*What you need to do*
Please copy out the entries below exactly, beginning with the line that contains "unfold w, initial_wire." and ending with the line that contains "pose proof (len_varint_wire (len token)).", and include nothing outside that span.

*Input for this task*
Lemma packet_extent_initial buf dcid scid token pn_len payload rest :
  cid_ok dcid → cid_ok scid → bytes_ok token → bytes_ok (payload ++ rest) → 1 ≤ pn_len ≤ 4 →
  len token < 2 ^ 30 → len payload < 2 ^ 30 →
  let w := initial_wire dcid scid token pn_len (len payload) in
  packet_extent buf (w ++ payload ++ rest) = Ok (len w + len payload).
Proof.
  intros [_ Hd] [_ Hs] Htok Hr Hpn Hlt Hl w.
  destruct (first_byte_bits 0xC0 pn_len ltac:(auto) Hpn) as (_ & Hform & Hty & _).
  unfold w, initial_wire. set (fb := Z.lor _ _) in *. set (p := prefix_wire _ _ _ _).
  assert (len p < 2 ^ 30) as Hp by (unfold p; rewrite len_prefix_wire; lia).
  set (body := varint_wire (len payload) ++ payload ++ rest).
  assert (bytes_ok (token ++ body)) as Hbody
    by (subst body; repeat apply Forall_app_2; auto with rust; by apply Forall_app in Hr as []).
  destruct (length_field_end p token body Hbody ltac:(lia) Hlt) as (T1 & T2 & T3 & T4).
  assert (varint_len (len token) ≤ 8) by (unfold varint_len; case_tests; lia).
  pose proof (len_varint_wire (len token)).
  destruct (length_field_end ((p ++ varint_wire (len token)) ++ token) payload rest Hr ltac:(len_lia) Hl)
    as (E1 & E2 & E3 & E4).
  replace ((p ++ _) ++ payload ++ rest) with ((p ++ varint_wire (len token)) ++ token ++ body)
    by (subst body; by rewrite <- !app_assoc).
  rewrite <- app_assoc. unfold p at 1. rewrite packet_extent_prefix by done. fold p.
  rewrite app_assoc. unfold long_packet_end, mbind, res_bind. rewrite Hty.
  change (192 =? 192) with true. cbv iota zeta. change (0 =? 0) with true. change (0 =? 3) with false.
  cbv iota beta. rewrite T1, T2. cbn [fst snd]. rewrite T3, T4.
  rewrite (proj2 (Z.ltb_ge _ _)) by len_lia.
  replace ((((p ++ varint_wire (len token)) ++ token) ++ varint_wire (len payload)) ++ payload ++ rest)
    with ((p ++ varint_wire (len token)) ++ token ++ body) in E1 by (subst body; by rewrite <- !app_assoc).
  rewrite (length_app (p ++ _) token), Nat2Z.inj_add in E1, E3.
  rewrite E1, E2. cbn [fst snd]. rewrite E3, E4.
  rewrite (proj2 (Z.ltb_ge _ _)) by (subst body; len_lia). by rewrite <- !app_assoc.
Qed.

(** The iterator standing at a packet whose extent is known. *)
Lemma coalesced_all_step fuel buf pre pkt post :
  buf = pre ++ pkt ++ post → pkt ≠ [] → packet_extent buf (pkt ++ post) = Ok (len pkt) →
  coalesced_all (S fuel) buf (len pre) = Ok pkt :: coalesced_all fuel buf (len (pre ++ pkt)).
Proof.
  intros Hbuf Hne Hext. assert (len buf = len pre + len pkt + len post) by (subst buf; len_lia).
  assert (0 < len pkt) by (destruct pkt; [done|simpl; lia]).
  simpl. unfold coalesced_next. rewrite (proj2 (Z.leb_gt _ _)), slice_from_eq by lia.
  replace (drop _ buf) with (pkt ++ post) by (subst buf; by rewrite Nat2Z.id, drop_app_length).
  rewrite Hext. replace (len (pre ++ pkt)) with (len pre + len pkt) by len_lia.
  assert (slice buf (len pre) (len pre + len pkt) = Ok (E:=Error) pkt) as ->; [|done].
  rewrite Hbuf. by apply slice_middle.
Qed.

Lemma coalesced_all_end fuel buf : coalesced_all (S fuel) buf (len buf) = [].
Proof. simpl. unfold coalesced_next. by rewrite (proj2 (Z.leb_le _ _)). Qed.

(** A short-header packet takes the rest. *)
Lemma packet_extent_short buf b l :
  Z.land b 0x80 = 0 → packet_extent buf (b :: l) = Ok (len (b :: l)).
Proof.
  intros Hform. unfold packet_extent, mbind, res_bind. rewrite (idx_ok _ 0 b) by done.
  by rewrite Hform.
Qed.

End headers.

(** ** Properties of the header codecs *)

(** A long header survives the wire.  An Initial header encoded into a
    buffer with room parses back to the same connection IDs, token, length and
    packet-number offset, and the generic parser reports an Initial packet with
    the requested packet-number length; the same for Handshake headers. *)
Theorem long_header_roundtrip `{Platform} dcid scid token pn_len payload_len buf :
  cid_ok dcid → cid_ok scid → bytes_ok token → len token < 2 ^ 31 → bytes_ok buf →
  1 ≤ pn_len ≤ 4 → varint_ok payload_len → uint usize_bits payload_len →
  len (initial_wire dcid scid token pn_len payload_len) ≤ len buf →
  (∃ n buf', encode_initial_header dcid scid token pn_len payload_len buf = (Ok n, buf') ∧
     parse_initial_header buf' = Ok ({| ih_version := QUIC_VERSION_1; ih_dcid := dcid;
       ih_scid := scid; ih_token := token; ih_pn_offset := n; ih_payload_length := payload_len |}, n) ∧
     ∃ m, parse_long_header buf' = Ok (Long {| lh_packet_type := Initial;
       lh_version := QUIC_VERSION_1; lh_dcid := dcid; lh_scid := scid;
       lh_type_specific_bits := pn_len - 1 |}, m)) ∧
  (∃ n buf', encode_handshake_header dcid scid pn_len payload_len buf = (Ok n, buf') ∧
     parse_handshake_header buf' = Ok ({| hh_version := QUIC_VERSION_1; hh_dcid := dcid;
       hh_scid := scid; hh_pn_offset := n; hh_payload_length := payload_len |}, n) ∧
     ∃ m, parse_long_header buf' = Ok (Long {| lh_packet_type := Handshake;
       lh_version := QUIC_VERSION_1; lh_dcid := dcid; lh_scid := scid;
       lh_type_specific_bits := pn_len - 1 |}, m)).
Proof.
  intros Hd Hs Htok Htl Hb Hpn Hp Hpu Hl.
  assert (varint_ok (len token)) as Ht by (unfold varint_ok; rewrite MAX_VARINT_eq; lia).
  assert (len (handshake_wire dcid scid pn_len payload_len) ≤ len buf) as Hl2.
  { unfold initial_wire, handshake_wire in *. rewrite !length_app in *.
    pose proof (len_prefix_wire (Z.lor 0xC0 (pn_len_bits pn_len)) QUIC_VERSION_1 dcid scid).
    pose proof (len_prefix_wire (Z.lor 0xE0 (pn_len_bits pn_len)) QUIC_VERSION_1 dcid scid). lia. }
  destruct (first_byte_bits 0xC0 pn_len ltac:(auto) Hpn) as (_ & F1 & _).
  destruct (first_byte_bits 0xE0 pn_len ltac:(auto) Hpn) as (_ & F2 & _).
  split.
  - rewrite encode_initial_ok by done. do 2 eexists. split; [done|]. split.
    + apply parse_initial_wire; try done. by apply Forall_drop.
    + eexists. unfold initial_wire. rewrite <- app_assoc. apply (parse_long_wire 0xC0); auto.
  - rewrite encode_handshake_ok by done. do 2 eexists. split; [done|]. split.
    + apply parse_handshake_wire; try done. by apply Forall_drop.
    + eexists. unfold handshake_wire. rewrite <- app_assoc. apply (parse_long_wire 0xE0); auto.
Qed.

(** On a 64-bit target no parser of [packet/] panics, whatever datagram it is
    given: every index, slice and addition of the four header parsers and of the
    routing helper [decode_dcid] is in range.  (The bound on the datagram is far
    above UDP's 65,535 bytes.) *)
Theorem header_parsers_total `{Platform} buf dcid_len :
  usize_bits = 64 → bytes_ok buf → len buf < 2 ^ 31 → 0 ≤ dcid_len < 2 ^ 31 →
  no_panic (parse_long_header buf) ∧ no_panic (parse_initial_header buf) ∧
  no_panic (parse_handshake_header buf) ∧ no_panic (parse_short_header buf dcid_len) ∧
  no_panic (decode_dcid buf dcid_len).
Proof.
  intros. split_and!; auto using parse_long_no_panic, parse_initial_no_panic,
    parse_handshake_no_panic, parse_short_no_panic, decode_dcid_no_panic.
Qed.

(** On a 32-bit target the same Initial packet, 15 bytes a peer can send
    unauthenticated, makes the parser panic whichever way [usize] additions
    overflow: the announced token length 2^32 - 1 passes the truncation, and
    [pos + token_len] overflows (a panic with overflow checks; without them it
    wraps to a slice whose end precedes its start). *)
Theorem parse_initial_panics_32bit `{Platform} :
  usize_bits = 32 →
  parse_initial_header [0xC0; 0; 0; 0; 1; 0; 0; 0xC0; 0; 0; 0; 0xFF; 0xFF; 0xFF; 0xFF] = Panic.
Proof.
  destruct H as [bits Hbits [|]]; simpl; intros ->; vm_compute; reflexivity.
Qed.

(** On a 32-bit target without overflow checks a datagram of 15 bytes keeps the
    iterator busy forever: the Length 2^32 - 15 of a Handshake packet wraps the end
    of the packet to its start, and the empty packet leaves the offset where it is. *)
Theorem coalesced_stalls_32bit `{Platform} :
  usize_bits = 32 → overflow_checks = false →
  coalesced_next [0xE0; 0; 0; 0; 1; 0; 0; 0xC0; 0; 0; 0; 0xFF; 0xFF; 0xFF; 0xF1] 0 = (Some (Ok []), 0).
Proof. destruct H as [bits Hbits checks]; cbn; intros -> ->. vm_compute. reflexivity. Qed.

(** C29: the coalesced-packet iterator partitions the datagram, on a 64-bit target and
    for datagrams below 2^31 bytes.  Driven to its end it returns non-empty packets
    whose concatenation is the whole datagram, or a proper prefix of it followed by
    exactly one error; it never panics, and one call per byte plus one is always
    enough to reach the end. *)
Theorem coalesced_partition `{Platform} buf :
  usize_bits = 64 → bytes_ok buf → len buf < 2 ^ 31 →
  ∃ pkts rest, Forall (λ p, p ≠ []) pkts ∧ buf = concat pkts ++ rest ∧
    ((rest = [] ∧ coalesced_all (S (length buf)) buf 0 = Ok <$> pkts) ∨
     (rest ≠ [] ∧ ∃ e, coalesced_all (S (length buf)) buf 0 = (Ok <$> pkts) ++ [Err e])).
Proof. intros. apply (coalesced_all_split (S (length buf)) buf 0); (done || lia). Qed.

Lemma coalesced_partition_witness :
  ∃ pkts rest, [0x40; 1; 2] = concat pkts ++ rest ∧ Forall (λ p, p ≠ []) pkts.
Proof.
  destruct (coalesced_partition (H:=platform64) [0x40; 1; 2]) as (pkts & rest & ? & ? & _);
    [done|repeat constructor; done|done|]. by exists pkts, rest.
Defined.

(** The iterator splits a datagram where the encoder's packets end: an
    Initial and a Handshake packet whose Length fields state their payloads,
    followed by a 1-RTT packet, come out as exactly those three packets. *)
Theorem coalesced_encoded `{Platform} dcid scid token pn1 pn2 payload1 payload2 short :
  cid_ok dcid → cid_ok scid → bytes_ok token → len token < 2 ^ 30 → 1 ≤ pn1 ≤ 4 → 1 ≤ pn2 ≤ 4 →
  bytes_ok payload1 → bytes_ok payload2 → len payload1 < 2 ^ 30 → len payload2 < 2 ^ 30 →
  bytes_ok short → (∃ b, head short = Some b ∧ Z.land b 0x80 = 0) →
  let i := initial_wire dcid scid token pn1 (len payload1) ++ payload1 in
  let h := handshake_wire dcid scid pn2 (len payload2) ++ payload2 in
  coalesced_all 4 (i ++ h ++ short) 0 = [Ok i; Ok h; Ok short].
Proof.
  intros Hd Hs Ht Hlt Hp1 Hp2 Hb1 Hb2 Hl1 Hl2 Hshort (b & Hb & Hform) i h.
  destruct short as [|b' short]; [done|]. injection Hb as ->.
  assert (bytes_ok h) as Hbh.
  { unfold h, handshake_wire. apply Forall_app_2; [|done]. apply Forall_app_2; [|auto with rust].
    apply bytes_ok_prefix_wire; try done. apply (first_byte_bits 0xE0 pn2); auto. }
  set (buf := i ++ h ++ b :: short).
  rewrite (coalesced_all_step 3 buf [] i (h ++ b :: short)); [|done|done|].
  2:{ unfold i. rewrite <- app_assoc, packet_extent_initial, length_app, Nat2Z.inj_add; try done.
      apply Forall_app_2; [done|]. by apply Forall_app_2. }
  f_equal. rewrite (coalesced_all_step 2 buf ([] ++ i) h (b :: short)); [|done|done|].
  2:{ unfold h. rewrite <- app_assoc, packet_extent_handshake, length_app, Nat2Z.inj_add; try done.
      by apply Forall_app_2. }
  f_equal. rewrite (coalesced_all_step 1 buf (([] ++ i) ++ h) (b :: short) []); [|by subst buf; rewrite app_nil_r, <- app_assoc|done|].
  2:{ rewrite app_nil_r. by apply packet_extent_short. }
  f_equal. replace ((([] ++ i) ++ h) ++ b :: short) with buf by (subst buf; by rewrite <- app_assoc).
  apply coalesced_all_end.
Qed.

*Result below*
  unfold w, initial_wire. set (fb := Z.lor _ _) in *. set (p := prefix_wire _ _ _ _).
  assert (len p < 2 ^ 30) as Hp by (unfold p; rewrite len_prefix_wire; lia).
  set (body := varint_wire (len payload) ++ payload ++ rest).
  assert (bytes_ok (token ++ body)) as Hbody
    by (subst body; repeat apply Forall_app_2; auto with rust; by apply Forall_app in Hr as []).
  destruct (length_field_end p token body Hbody ltac:(lia) Hlt) as (T1 & T2 & T3 & T4).
  assert (varint_len (len token) ≤ 8) by (unfold varint_len; case_tests; lia).
  pose proof (len_varint_wire (len token)).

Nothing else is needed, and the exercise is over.